## REQUIRED ACTION:
Below are entries; output exactly the lines from the one with "forall i s, Inv i s -> safe" to the one with "intros m [j|r]", both included, and nothing else.

## DATA EXTRACTS:
════

(* ===== verification/Mempool.v ===== *)
(** * The object pool (WinHttpServer/Mempool.h)

    Objects are named by their addresses; [new T()] returns the next one.  The
    pool hands out the object at the front of a queue and takes objects back at
    the end; when the queue is empty it makes [m_nAllocSize] new ones. *)
From S2P Require Import Prelude.

Abbreviation obj := Z.

Record Mempool := mkPool {
  m_nAllocSize : Z;
  m_mempool : list obj;
}.

(** The pool, the next address and the objects that have been deleted. *)
Record PoolState := mkPoolState {
  ps_pool : Mempool;
  ps_next : obj;
  ps_deleted : list obj;
}.

Abbreviation pool_action := (ST PoolState).

Definition set_queue (q : list obj) (s : PoolState) : PoolState :=
  mkPoolState (mkPool (m_nAllocSize (ps_pool s)) q) (ps_next s) (ps_deleted s).

Definition new_obj : pool_action obj := λ s,
  Some (ps_next s, mkPoolState (ps_pool s) (ps_next s + 1) (ps_deleted s)).

Definition push (o : obj) : pool_action unit :=
  st_modify (λ s, set_queue (m_mempool (ps_pool s) ++ [o]) s).

(** The loop of [alloc], [n] objects to go. *)
Fixpoint alloc_loop (n : nat) : pool_action unit :=
  match n with
  | O => mret tt
  | S n => o ← new_obj; push o;; alloc_loop n
  end.

Definition alloc : pool_action unit :=
  p ← st_gets ps_pool; alloc_loop (Z.to_nat (m_nAllocSize p)).

(** [front] of an empty [std::queue] is undefined: a fault. *)
Definition pop : pool_action obj :=
  p ← st_gets ps_pool;
  (match m_mempool p with [] => alloc | _ :: _ => mret tt end);;
  p ← st_gets ps_pool;
  match m_mempool p with
  | [] => st_fault
  | o :: q => st_modify (set_queue q);; mret o
  end.

(** The loop of [free]: everything in the queue is deleted. *)
Definition free : pool_action unit :=
  st_modify (λ s, mkPoolState (mkPool (m_nAllocSize (ps_pool s)) []) (ps_next s)
                    (ps_deleted s ++ m_mempool (ps_pool s))).

(** The constructor, over memory whose next address is [next]. *)
Definition Mempool_new (next : obj) : option (unit * PoolState) :=
  alloc (mkPoolState (mkPool 50 []) next []).
Definition Mempool_delete : pool_action unit := free.

(** ** A client of the pool *)

(** It takes an object, or gives back the [i]th of those it holds. *)
Inductive pool_op := OpPop | OpPush (i : nat).

Fixpoint run_pool (os : list pool_op) (held : list obj) : pool_action (list obj) :=
  match os with
  | [] => mret held
  | OpPop :: os => o ← pop; run_pool os (held ++ [o])
  | OpPush i :: os =>
      match held !! i with
      | Some o => push o;; run_pool os (delete i held)
      | None => run_pool os held
      end
  end.

(** ** Nothing is lost and nothing is handed out twice *)

(** The objects made since address [first]. *)
Definition made (first : obj) (s : PoolState) : list obj := seqZ first (ps_next s - first).

Record pool_inv (first : obj) (held : list obj) (s : PoolState) : Prop := {
  pool_size : m_nAllocSize (ps_pool s) = 50;
  pool_first : first <= ps_next s;
  pool_all : m_mempool (ps_pool s) ++ held ≡ₚ made first s;
  pool_deleted : ps_deleted s = [];
}.

Lemma alloc_loop_spec n : forall first held s,
  pool_inv first held s ->
  exists s', alloc_loop n s = Some (tt, s') /\ pool_inv first held s' /\
    length (m_mempool (ps_pool s')) = (n + length (m_mempool (ps_pool s)))%nat.
Proof.
  induction n as [|n IH]; intros first held s Hi; cbn [alloc_loop]; [by exists s|].
  destruct Hi as [H1 H2 H3 H4]. destruct s as [[k q] nx del]. cbn in *.
  destruct (IH first held (mkPoolState (mkPool k (q ++ [nx])) (nx + 1) del)) as (s' & Hrun & Hi' & Hlen).
  - split; cbn; [done|lia| |done]. unfold made in *. cbn in *.
    replace (nx + 1 - first) with (nx - first + 1) by lia.
    rewrite seqZ_app by lia. rewrite <- H3. replace (first + (nx - first)) with nx by lia.
    change (seqZ nx 1) with [nx]. rewrite <- app_assoc, (Permutation_app_comm [nx] held).
    by rewrite app_assoc.
  - exists s'. split_and!; [exact Hrun|done|]. rewrite Hlen. cbn. rewrite length_app. cbn. lia.
Qed.

Lemma pop_spec first held s :
  pool_inv first held s ->
  exists o s', pop s = Some (o, s') /\ pool_inv first (held ++ [o]) s'.
Proof.
  intros Hi. unfold pop.
  rewrite (st_bind_Some (st_gets ps_pool) _ s (ps_pool s) s) by done.
  assert (exists s1, (match m_mempool (ps_pool s) with [] => alloc | _ :: _ => mret tt end) s =
      Some (tt, s1) /\ pool_inv first held s1 /\ m_mempool (ps_pool s1) <> []) as (s1 & Hrun & Hi1 & Hne).
  { destruct (m_mempool (ps_pool s)) as [|o q] eqn:Eq; [|by exists s; rewrite Eq].
    unfold alloc. rewrite (st_bind_Some (st_gets ps_pool) _ s (ps_pool s) s) by done.
    rewrite (pool_size _ _ _ Hi). destruct (alloc_loop_spec (Z.to_nat 50) first held s Hi) as
      (s1 & -> & Hi1 & Hlen).
    exists s1. split_and!; [done..|]. intros E. rewrite E, Eq in Hlen. done. }
  st_step Hrun. rewrite (st_bind_Some (st_gets ps_pool) _ s1 (ps_pool s1) s1) by done.
  destruct Hi1 as [H1 H2 H3 H4]. destruct (m_mempool (ps_pool s1)) as [|o q]; [done|].
  exists o, (set_queue q s1). split; [done|]. split; cbn; [done|done| |done].
  rewrite app_assoc, <- (Permutation_cons_append (q ++ held)). exact H3.
Qed.

Lemma push_spec first held i o s :
  pool_inv first held s -> held !! i = Some o ->
  exists s', push o s = Some (tt, s') /\ pool_inv first (delete i held) s'.
Proof.
  intros [H1 H2 H3 H4] Ho. eexists. split; [reflexivity|]. split; cbn; [done|done| |done].
  unfold made in *. cbn. rewrite <- H3, <- app_assoc. cbn. apply Permutation_app_head.
  symmetry. by apply delete_Permutation.
Qed.

Lemma run_pool_spec os : forall first held s,
  pool_inv first held s ->
  exists held' s', run_pool os held s = Some (held', s') /\ pool_inv first held' s'.
Proof.
  induction os as [|[|i] os IH]; intros first held s Hi; cbn [run_pool]; [by exists held, s| |].
  - destruct (pop_spec first held s Hi) as (o & s1 & Hpop & Hi1). st_step Hpop. by apply IH.
  - destruct (held !! i) as [o|] eqn:Ho; [|by apply IH].
    destruct (push_spec first held i o s Hi Ho) as (s1 & Hpush & Hi1). st_step Hpush. by apply IH.
Qed.

Lemma Mempool_new_spec next :
  exists s, Mempool_new next = Some (tt, s) /\ pool_inv next [] s.
Proof.
  set (s0 := mkPoolState (mkPool 50 []) next []).
  destruct (alloc_loop_spec (Z.to_nat 50) next [] s0) as (s & H & Hi & _).
  - split; cbn; [done|lia| |done]. unfold made. cbn. by rewrite Z.sub_diag.
  - exists s. split; [|done]. unfold Mempool_new, alloc. fold s0.
    by rewrite (st_bind_Some (st_gets ps_pool) _ s0 (ps_pool s0) s0).
Qed.

(** ** Properties *)

(** C40: The pool neither loses an object nor hands one out twice.  Whatever
    objects a client, on one thread, takes and gives back of those it holds, in any
    order, no call faults; at every
    point the objects in the queue and those the client holds are exactly the
    objects made so far, each once; and destroying the pool deletes exactly those
    that have been given back. *)
Theorem Mempool_conserves (next : obj) (os : list pool_op) :
  exists s0 held s, Mempool_new next = Some (tt, s0) /\ run_pool os [] s0 = Some (held, s) /\
    NoDup (m_mempool (ps_pool s) ++ held) /\
    m_mempool (ps_pool s) ++ held ≡ₚ seqZ next (ps_next s - next) /\
    exists s', Mempool_delete s = Some (tt, s') /\ ps_deleted s' = m_mempool (ps_pool s) /\
      (forall o, o ∈ held -> o ∉ ps_deleted s').
Proof.
  destruct (Mempool_new_spec next) as (s0 & Hnew & Hi0).
  destruct (run_pool_spec os next [] s0 Hi0) as (held & s & Hrun & [_ _ Hall Hdel]).
  assert (NoDup (m_mempool (ps_pool s) ++ held)) as Hnd by (rewrite Hall; apply NoDup_seqZ).
  exists s0, held, s. split_and!; [done..|]. eexists. split; [reflexivity|]. cbn. rewrite Hdel.
  split; [done|]. intros o Ho Hd. apply NoDup_app in Hnd as (_ & Hdis & _). by apply (Hdis o Hd).
Qed.
(* ===== verification/Interact.v ===== *)
(** * Programs that talk to the system

    The samples under [src/Linux] are loops around system calls, some of which
    never end.  They are interaction trees: a call is an event, and the system is
    whatever answers it.  A [protocol] says, over a state of its own, when a call
    may be made and what its answers mean; a program is [safe] when every call it
    makes is allowed, whatever the answers, and [total] when it also returns. *)
From S2P Require Import Prelude.
From ITree Require Export ITree.

#[export] Instance itree_ret E : MRet (itree E) := λ A a, Ret a.
#[export] Instance itree_bind E : MBind (itree E) := λ A B f t, ITree.bind t f.

Definition syscall {E : Type -> Type} {A} (e : E A) : itree E A := ITree.trigger e.

(** A loop: [inl] goes round again with a new state, [inr] leaves. *)
Definition loop {E : Type -> Type} {I R} (body : I -> itree E (I + R)) (i : I) : itree E R :=
  ITree.iter body i.

Lemma observe_bind {E : Type -> Type} {A B} (t : itree E A) (k : A -> itree E B) :
  observe (t ≫= k) = match observe t with
                     | RetF r => observe (k r)
                     | TauF u => TauF (u ≫= k)
                     | VisF e h => VisF e (λ a, h a ≫= k)
                     end.
Proof. unfold mbind, itree_bind, ITree.bind, observe. cbn. unfold observe. by destruct (_observe t). Qed.

Lemma observe_bind_cong {E : Type -> Type} {A B} (t u : itree E A) (k : A -> itree E B) :
  observe t = observe u -> observe (t ≫= k) = observe (u ≫= k).
Proof. intros H. by rewrite !observe_bind, H. Qed.

(** ** Protocols *)

Record protocol (E : Type -> Type) (S : Type) := Protocol {
  allowed : S -> forall A, E A -> Prop;
  answers : S -> forall A (e : E A), A -> S -> Prop;
}.
Arguments Protocol {E S}.
Arguments allowed {E S} _ _ {A} _.
Arguments answers {E S} _ _ {A} _ _ _.

Section logic.
Context {E : Type -> Type} {S : Type} (P : protocol E S).

(** [n] steps of the tree are as they should be, and if it returns within them
    [Q] holds. *)
Fixpoint safe_for {R} (n : nat) (Q : R -> S -> Prop) (s : S) (t : itree E R) : Prop :=
  match n with
  | O => True
  | Datatypes.S n =>
      match observe t with
      | RetF r => Q r s
      | TauF u => safe_for n Q s u
      | VisF e k =>
          allowed P s e /\ forall a s', answers P s e a s' -> safe_for n Q s' (k a)
      end
  end.

Definition safe {R} (Q : R -> S -> Prop) (s : S) (t : itree E R) : Prop :=
  forall n, safe_for n Q s t.

(** The same, and the tree returns. *)
Inductive total {R} (Q : R -> S -> Prop) (s : S) (t : itree E R) : Prop :=
  | total_return r : observe t = RetF r -> Q r s -> total Q s t
  | total_silent u : observe t = TauF u -> total Q s u -> total Q s t
  | total_call A (e : E A) k :
      observe t = VisF e k -> allowed P s e ->
      (forall a s', answers P s e a s' -> total Q s' (k a)) -> total Q s t.

Lemma total_safe {R} (Q : R -> S -> Prop) s t : total Q s t -> safe Q s t.
Proof.
  intros H n. revert s t H. induction n as [|n IH]; intros s t H; [done|].
  cbn. destruct H as [r Ho HQ|u Ho Hu|A e k Ho Ha Hk]; rewrite Ho; [done|by apply IH|].
  split; [done|]. intros a s' Hs'. by apply IH, Hk.
Qed.

Lemma safe_for_le {R} (Q : R -> S -> Prop) n m s t : (m <= n)%nat -> safe_for n Q s t -> safe_for m Q s t.
Proof.
  revert m s t. induction n as [|n IH]; intros [|m] s t Hm H; try done; [lia|].
  cbn in *. destruct (observe t) as [r|u|A e k]; [done|apply IH; [lia|done]|].
  destruct H as [Ha Hk]. split; [done|]. intros a s' Hs'. apply IH; [lia|]. by apply Hk.
Qed.

(** Only what a tree does counts. *)
Lemma safe_observe {R} (Q : R -> S -> Prop) s (t u : itree E R) :
  observe u = observe t -> safe Q s t -> safe Q s u.
Proof. intros H Ht [|n]; [done|]. specialize (Ht (Datatypes.S n)). cbn in *. by rewrite H. Qed.

Lemma total_observe {R} (Q : R -> S -> Prop) s (t u : itree E R) :
  observe u = observe t -> total Q s t -> total Q s u.
Proof.
  intros H Ht. destruct Ht as [r Ho HQ|v Ho Hv|A e k Ho Ha Hk]; rewrite <- H in Ho.
  - by eapply total_return.
  - by eapply total_silent.
  - by eapply total_call.
Qed.

(** ** Rules for [safe] *)

Lemma safe_ret {R} (Q : R -> S -> Prop) s r : Q r s -> safe Q s (mret r).
Proof. by intros H [|n]. Qed.

Lemma safe_for_bind {R T} (Q : R -> S -> Prop) (Q' : T -> S -> Prop) (k : R -> itree E T) n : forall s t,
  safe_for n Q s t ->
  (forall m r s', (m <= n)%nat -> Q r s' -> safe_for m Q' s' (k r)) ->
  safe_for n Q' s (t ≫= k).
Proof.
  induction n as [|n IH]; intros s t H Hk; [done|]. cbn [safe_for] in *. rewrite observe_bind.
  destruct (observe t) as [r|u|A e h].
  - exact (Hk _ r s (le_n _) H).
  - apply IH; [done|]. intros m r s' Hm. apply Hk. lia.
  - destruct H as [Ha H]. split; [done|]. intros a s' Hs'. apply IH; [by apply H|].
    intros m r s'' Hm. apply Hk. lia.
Qed.

Lemma safe_bind {R T} (Q : R -> S -> Prop) (Q' : T -> S -> Prop) (k : R -> itree E T) s t :
  safe Q s t -> (forall r s', Q r s' -> safe Q' s' (k r)) -> safe Q' s (t ≫= k).
Proof.
  intros H Hk n. eapply safe_for_bind; [apply H|]. intros m r s' _ HQ. by apply Hk.
Qed.

Lemma safe_conseq {R} (Q Q' : R -> S -> Prop) s t :
  safe Q s t -> (forall r s', Q r s' -> Q' r s') -> safe Q' s t.
Proof.
  intros H HQ n. specialize (H n). revert s t H. induction n as [|n IH]; intros s t H; [done|].
  cbn in *. destruct (observe t) as [r|u|A e k]; [by apply HQ|by apply IH|].
  destruct H as [Ha Hk]. split; [done|]. intros a s' Hs'. by apply IH, Hk.
Qed.

Lemma safe_call {R A} (Q : R -> S -> Prop) s (e : E A) (k : A -> itree E R) :
  allowed P s e -> (forall a s', answers P s e a s' -> safe Q s' (k a)) ->
  safe Q s (syscall e ≫= k).
Proof.
  intros Ha Hk. eapply safe_bind with (Q := λ a s', answers P s e a s'); [|done].
  intros [|[|n]]; cbn; try done; split; done.
Qed.

Lemma safe_ret_bind {R T} (Q : T -> S -> Prop) s (r : R) (k : R -> itree E T) :
  safe Q s (k r) -> safe Q s (mret r ≫= k).
Proof.
  intros H. eapply (safe_bind (λ r' s', r' = r /\ s' = s)); [by apply safe_ret|].
  by intros r' s' [-> ->].
Qed.

Lemma safe_loop {I R} (Inv : I -> S -> Prop) (Q : R -> S -> Prop) (body : I -> itree E (I + R)) :
  (forall i s, Inv i s ->
     safe (λ r s', match r with inl i => Inv i s' | inr r => Q r s' end) s (body i)) ->
  forall i s, Inv i s -> safe Q s (loop body i).
Proof.
  intros Hbody i s Hi n. revert i s Hi.
  induction n as [n IH] using lt_wf_ind; intros i s Hi.
  enough (safe_for n Q s (body i ≫= λ lr, match lr with inl i => Tau (loop body i) | inr r => Ret r end)) as H.
  { destruct n as [|n]; [done|]. exact H. }
  eapply safe_for_bind; [apply (Hbody i s Hi n)|].
  intros m [j|r] s' Hm Hr; (destruct m as [|m]; [done|]); cbn; [|done].
  apply IH; [lia|done].
Qed.

(** ** Rules for [total] *)

Lemma total_ret {R} (Q : R -> S -> Prop) s r : Q r s -> total Q s (mret r).
Proof. by apply total_return. Qed.

Lemma total_bind {R T} (Q : R -> S -> Prop) (Q' : T -> S -> Prop) (k : R -> itree E T) s t :
  total Q s t -> (forall r s', Q r s' -> total Q' s' (k r)) -> total Q' s (t ≫= k).
Proof.
  intros H Hk. induction H as [s t r Ho HQ|s t u Ho _ IH|s t A e h Ho Ha _ IH].
  - assert (observe (t ≫= k) = observe (k r)) as E1.
    { by rewrite observe_bind, Ho. }
    destruct (Hk r s HQ) as [r' Ho' HQ'|u Ho' Hu|A e h Ho' Ha Hh]; rewrite <- E1 in Ho'.
    + by eapply total_return.
    + by eapply total_silent.
    + by eapply total_call.
  - eapply total_silent; [|exact IH]. by rewrite observe_bind, Ho.
  - eapply total_call; [|exact Ha|exact IH]. by rewrite observe_bind, Ho.
Qed.

Lemma total_conseq {R} (Q Q' : R -> S -> Prop) s t :
  total Q s t -> (forall r s', Q r s' -> Q' r s') -> total Q' s t.
Proof.
  intros H HQ. induction H as [s t r Ho Hr|s t u Ho _ IH|s t A e h Ho Ha _ IH].
  - eapply total_return; [done|by apply HQ].
  - by eapply total_silent.
  - by eapply total_call.
Qed.

Lemma total_call_bind {R A} (Q : R -> S -> Prop) s (e : E A) (k : A -> itree E R) :
  allowed P s e -> (forall a s', answers P s e a s' -> total Q s' (k a)) ->
  total Q s (syscall e ≫= k).
Proof.
  intros Ha Hk. eapply total_bind with (Q := λ a s', answers P s e a s'); [|done].
  eapply total_call; [reflexivity|done|]. intros a s' Hs'. by eapply total_return.
Qed.

Lemma total_ret_bind {R T} (Q : T -> S -> Prop) s (r : R) (k : R -> itree E T) :
  total Q s (k r) -> total Q s (mret r ≫= k).
Proof.
  intros H. eapply (total_bind (λ r' s', r' = r /\ s' = s)); [by apply total_ret|].
  by intros r' s' [-> ->].
Qed.

(** A loop ends when a measure goes down. *)
Lemma total_loop {I R} (Inv : I -> S -> Prop) (m : I -> S -> nat) (Q : R -> S -> Prop)
    (body : I -> itree E (I + R)) :
  (forall i s, Inv i s ->
     total (λ r s', match r with
                    | inl j => Inv j s' /\ (m j s' < m i s)%nat
                    | inr r => Q r s'
                    end) s (body i)) ->
  forall i s, Inv i s -> total Q s (loop body i).
Proof.
  intros Hbody i s. remember (m i s) as n eqn:Hn. revert i s Hn.
  induction n as [n IH] using lt_wf_ind; intros i s -> Hi.
  enough (total Q s (body i ≫= λ lr, match lr with inl i => Tau (loop body i) | inr r => Ret r end)) as H.
  { destruct H as [r Ho HQ|u Ho Hu|A e h Ho Ha Hh];
      [by eapply total_return|by eapply total_silent|by eapply total_call]. }
  eapply total_bind; [apply (Hbody i s Hi)|].
  intros [j|r] s' Hr; [|by apply total_ret].
  destruct Hr as [Hj Hlt]. eapply total_silent; [reflexivity|]. by eapply IH.
Qed.
End logic.

(** The systems among those of [P] whose answers satisfy [sc]. *)
Definition narrow {E S} (P : protocol E S) (sc : forall A, S -> E A -> A -> Prop) : protocol E S :=
  Protocol (λ s A e, allowed P s e) (λ s A e a s', answers P s e a s' /\ sc A s e a).

(** A program that ends with a call. *)
Lemma safe_last {E : Type -> Type} {S A} (P : protocol E S) (Q : A -> S -> Prop) s (e : E A) :
  allowed P s e -> (forall a s', answers P s e a s' -> Q a s') -> safe P Q s (syscall e).
Proof. intros Ha HQ [|[|n]]; cbn; try done; split; auto. Qed.

Lemma total_last {E : Type -> Type} {S A} (P : protocol E S) (Q : A -> S -> Prop) s (e : E A) :
  allowed P s e -> (forall a s', answers P s e a s' -> Q a s') -> total P Q s (syscall e).
Proof.
  intros Ha HQ. eapply total_call; [reflexivity|done|]. intros a s' Hs'.
  eapply total_return; [reflexivity|]. by apply HQ.
Qed.

(** ** Running a tree against a system that is a function of its own state *)

Section run.
Context {E : Type -> Type} {W : Type} (sys : forall A, E A -> W -> option (A * W)).

(** [None] when the fuel is used up or the system stops answering. *)
Fixpoint run {R} (fuel : nat) (t : itree E R) (w : W) : option (R * W) :=
  match fuel with
  | O => None
  | Datatypes.S fuel =>
      match observe t with
      | RetF r => Some (r, w)
      | TauF u => run fuel u w
      | VisF e k => match sys _ e w with Some (a, w) => run fuel (k a) w | None => None end
      end
  end.

(** What a total program returns, a run with enough fuel returns, provided the
    system keeps to the protocol and always answers. *)
Lemma run_total {S R} (P : protocol E S) (abs : W -> S) (Q : R -> S -> Prop) s t w :
  (forall A (e : E A) w, allowed P (abs w) e ->
     exists a w', sys A e w = Some (a, w') /\ answers P (abs w) e a (abs w')) ->
  abs w = s -> total P Q s t ->
  exists fuel r w', run fuel t w = Some (r, w') /\ Q r (abs w').
Proof.
  intros Hsys Hw H. revert w Hw.
  induction H as [s t r Ho HQ|s t u Ho _ IH|s t A e h Ho Ha _ IH]; intros w <-.
  - exists 1%nat, r, w. cbn. by rewrite Ho.
  - destruct (IH w eq_refl) as (fuel & r & w' & Hr & HQ). exists (Datatypes.S fuel), r, w'.
    cbn. by rewrite Ho.
  - destruct (Hsys A e w Ha) as (a & w1 & Hs & Hans).
    destruct (IH a (abs w1) Hans w1 eq_refl) as (fuel & r & w' & Hr & HQ).
    exists (Datatypes.S fuel), r, w'. cbn. by rewrite Ho, Hs.
Qed.
End run.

════

## YOUR RESPONSE:
  forall i s, Inv i s -> safe Q s (loop body i).
Proof.
  intros Hbody i s Hi n. revert i s Hi.
  induction n as [n IH] using lt_wf_ind; intros i s Hi.
  enough (safe_for n Q s (body i ≫= λ lr, match lr with inl i => Tau (loop body i) | inr r => Ret r end)) as H.
  { destruct n as [|n]; [done|]. exact H. }
  eapply safe_for_bind; [apply (Hbody i s Hi n)|].
  intros m [j|r] s' Hm Hr; (destruct m as [|m]; [done|]); cbn; [|done].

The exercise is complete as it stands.